Data entries
BEGIN

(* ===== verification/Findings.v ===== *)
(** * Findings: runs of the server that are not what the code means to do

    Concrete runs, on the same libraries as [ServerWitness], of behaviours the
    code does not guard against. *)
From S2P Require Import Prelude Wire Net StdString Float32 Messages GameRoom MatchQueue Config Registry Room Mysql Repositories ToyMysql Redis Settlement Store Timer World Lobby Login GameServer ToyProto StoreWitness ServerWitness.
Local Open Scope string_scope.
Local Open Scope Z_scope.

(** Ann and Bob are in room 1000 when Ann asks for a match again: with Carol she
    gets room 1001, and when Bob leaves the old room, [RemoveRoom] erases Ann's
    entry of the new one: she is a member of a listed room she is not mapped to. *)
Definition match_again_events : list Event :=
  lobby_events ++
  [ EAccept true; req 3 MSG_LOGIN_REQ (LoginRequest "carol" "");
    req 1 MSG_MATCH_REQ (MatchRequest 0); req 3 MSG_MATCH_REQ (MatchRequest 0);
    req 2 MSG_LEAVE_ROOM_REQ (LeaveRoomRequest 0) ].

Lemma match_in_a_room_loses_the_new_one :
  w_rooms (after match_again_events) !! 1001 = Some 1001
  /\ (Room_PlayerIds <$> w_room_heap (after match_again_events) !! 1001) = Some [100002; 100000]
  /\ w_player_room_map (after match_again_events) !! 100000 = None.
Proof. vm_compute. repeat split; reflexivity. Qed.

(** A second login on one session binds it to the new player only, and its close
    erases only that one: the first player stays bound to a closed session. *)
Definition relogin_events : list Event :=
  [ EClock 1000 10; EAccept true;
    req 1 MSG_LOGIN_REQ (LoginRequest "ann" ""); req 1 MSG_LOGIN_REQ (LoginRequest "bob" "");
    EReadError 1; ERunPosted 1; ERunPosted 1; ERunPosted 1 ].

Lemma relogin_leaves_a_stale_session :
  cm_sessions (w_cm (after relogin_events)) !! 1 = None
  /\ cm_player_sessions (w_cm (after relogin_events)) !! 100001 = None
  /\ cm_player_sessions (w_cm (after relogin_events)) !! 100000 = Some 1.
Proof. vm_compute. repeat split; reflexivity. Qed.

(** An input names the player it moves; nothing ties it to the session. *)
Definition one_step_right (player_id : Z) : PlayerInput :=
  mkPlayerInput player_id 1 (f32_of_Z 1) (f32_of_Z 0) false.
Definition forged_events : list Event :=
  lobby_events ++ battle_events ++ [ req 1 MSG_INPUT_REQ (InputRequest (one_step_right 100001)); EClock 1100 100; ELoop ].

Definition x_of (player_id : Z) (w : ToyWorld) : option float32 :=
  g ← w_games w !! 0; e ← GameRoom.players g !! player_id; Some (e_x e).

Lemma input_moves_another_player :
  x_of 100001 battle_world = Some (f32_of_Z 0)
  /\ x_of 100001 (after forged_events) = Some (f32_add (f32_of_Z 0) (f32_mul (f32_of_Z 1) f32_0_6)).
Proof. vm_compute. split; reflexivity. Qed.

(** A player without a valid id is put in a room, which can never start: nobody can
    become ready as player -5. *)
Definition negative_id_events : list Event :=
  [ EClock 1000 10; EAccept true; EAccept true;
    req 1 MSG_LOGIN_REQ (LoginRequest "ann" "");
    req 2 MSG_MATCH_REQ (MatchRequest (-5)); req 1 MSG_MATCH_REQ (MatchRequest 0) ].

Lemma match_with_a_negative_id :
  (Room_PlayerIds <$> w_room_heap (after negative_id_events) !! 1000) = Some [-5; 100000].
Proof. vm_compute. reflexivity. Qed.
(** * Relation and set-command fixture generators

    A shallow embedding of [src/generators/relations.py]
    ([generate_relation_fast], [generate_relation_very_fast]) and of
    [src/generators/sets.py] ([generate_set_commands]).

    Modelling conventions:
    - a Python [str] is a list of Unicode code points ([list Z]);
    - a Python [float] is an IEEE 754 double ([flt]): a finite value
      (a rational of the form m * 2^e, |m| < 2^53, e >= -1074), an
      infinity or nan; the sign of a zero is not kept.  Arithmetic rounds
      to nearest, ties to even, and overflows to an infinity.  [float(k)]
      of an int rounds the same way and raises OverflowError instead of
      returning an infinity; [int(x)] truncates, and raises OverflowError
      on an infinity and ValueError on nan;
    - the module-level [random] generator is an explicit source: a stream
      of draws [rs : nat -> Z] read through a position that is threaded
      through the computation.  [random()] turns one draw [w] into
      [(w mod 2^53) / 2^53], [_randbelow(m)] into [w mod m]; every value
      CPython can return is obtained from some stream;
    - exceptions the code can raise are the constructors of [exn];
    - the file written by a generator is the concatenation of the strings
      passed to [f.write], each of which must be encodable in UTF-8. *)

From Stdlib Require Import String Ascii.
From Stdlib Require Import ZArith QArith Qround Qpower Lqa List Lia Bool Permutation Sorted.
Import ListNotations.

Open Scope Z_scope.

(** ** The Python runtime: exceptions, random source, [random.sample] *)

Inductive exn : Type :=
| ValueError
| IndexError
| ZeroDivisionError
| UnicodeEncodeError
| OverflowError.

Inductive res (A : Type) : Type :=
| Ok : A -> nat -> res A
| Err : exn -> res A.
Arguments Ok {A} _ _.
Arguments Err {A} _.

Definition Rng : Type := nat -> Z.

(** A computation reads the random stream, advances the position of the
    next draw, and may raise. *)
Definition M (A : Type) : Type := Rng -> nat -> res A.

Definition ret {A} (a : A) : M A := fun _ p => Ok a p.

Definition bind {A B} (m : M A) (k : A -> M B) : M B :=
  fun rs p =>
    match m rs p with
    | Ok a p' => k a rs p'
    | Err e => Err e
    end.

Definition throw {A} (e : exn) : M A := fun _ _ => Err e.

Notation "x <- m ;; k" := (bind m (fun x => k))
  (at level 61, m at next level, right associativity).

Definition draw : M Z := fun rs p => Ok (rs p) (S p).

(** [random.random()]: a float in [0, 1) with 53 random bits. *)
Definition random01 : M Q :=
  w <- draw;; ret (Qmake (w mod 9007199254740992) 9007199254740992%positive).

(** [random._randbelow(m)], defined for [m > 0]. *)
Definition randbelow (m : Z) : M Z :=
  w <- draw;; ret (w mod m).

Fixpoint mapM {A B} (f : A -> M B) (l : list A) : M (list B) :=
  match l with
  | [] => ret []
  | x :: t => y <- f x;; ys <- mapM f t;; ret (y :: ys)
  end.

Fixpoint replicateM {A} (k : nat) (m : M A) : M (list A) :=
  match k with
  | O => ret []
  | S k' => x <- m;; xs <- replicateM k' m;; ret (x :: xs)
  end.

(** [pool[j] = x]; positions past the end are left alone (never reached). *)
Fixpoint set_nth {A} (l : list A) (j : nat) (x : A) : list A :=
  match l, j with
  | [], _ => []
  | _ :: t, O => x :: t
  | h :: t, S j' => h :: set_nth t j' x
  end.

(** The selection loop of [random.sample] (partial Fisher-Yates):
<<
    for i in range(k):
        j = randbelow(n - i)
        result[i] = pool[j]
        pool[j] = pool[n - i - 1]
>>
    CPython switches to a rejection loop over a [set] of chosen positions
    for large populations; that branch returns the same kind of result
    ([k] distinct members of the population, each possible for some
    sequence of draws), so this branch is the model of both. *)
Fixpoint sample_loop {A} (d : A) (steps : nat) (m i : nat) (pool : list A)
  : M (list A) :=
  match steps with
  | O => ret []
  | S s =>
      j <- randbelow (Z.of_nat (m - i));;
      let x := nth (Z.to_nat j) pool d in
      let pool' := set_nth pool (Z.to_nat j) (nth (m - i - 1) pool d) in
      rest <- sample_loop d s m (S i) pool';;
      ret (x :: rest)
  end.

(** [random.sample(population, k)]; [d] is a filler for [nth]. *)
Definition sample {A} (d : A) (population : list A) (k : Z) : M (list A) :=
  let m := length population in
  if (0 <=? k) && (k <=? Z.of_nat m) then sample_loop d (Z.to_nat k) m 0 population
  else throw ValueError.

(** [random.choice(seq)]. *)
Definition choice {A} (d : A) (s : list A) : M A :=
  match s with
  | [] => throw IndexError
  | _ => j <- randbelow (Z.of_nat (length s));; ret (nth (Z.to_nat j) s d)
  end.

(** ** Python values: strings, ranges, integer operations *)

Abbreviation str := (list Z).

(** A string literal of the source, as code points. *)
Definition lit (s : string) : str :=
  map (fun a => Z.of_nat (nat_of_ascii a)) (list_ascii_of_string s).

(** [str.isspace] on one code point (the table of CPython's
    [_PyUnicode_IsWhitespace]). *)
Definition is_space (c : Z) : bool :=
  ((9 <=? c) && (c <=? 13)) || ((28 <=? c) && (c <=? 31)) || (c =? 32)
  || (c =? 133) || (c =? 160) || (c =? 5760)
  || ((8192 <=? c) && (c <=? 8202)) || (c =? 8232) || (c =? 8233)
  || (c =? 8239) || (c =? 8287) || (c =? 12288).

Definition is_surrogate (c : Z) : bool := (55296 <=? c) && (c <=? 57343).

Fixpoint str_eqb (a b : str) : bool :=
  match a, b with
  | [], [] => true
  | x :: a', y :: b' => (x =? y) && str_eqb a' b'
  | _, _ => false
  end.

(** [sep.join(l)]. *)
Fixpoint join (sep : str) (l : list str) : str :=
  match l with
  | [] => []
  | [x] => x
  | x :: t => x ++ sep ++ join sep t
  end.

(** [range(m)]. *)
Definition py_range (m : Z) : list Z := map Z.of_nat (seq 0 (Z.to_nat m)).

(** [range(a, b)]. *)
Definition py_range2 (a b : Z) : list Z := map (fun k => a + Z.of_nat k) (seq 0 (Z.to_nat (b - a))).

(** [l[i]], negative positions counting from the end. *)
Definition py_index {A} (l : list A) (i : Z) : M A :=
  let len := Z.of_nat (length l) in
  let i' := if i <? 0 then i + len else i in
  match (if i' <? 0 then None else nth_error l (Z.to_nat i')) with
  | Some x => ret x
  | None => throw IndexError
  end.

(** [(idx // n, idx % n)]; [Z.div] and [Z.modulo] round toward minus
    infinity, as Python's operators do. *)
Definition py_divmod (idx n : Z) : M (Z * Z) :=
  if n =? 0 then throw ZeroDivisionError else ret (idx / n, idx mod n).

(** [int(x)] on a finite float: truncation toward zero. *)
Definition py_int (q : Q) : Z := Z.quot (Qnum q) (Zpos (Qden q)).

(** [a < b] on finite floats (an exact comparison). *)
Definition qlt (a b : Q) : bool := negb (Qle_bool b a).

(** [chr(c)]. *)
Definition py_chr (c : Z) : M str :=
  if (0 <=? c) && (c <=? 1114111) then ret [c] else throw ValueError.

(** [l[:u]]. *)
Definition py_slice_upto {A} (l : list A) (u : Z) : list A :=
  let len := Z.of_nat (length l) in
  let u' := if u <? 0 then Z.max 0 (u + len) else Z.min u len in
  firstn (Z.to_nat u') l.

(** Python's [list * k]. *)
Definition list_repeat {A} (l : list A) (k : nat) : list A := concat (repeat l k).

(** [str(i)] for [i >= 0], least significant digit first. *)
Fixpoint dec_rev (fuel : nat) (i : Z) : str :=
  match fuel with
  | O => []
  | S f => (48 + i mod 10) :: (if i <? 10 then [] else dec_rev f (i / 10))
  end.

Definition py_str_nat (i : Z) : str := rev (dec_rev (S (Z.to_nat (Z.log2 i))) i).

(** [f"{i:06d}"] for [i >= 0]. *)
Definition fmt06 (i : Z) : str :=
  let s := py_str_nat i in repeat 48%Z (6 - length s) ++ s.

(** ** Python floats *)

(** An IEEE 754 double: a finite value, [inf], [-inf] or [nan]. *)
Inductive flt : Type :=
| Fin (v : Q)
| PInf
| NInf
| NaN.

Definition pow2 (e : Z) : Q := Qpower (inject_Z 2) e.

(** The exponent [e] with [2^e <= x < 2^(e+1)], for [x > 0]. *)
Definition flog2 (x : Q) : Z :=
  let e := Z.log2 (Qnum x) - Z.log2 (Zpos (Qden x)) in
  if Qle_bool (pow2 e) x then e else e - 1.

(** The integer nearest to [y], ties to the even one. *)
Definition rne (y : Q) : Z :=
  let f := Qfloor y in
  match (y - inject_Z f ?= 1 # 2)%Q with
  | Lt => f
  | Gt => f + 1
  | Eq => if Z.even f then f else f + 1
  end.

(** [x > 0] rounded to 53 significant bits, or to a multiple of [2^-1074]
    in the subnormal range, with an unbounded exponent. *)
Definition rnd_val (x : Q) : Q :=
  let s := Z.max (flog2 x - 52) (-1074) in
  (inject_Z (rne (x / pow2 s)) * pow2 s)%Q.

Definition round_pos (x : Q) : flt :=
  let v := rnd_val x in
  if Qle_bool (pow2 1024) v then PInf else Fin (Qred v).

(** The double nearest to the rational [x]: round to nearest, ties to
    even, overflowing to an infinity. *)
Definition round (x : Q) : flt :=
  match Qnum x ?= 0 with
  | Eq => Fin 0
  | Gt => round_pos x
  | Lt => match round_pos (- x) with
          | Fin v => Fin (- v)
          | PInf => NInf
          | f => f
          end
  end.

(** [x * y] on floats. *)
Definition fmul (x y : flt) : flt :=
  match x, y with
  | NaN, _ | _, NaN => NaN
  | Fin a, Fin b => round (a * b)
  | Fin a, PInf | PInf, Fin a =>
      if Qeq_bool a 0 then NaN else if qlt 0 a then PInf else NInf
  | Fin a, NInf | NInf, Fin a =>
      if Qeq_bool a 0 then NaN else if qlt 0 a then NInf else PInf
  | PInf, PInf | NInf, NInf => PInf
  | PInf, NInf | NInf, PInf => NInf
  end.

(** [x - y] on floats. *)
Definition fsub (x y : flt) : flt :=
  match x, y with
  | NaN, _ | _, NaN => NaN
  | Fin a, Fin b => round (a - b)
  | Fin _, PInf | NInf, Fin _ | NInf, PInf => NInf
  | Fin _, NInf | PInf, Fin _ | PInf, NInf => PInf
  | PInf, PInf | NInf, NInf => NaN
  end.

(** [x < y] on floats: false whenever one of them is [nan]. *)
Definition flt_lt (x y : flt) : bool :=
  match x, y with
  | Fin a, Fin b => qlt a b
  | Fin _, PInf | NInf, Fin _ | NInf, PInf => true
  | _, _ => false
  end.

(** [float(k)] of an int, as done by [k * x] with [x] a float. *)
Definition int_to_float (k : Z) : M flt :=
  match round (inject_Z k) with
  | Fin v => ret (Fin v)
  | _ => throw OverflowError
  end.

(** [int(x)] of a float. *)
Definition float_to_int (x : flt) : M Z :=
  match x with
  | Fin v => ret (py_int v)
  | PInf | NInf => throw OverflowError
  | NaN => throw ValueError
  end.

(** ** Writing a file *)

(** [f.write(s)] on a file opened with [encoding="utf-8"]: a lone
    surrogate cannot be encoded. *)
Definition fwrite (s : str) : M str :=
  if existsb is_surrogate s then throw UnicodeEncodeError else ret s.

END

◆ **TASK STATEMENT**: Print exactly the lines above from the one with "if n =? 0 then" to the one with "match fuel with", including both.

◆ **ANSWER SPACE**:
  if n =? 0 then throw ZeroDivisionError else ret (idx / n, idx mod n).

(** [int(x)] on a finite float: truncation toward zero. *)
Definition py_int (q : Q) : Z := Z.quot (Qnum q) (Zpos (Qden q)).

(** [a < b] on finite floats (an exact comparison). *)
Definition qlt (a b : Q) : bool := negb (Qle_bool b a).

(** [chr(c)]. *)
Definition py_chr (c : Z) : M str :=
  if (0 <=? c) && (c <=? 1114111) then ret [c] else throw ValueError.

(** [l[:u]]. *)
Definition py_slice_upto {A} (l : list A) (u : Z) : list A :=
  let len := Z.of_nat (length l) in
  let u' := if u <? 0 then Z.max 0 (u + len) else Z.min u len in
  firstn (Z.to_nat u') l.

(** Python's [list * k]. *)
Definition list_repeat {A} (l : list A) (k : nat) : list A := concat (repeat l k).

(** [str(i)] for [i >= 0], least significant digit first. *)
Fixpoint dec_rev (fuel : nat) (i : Z) : str :=
  match fuel with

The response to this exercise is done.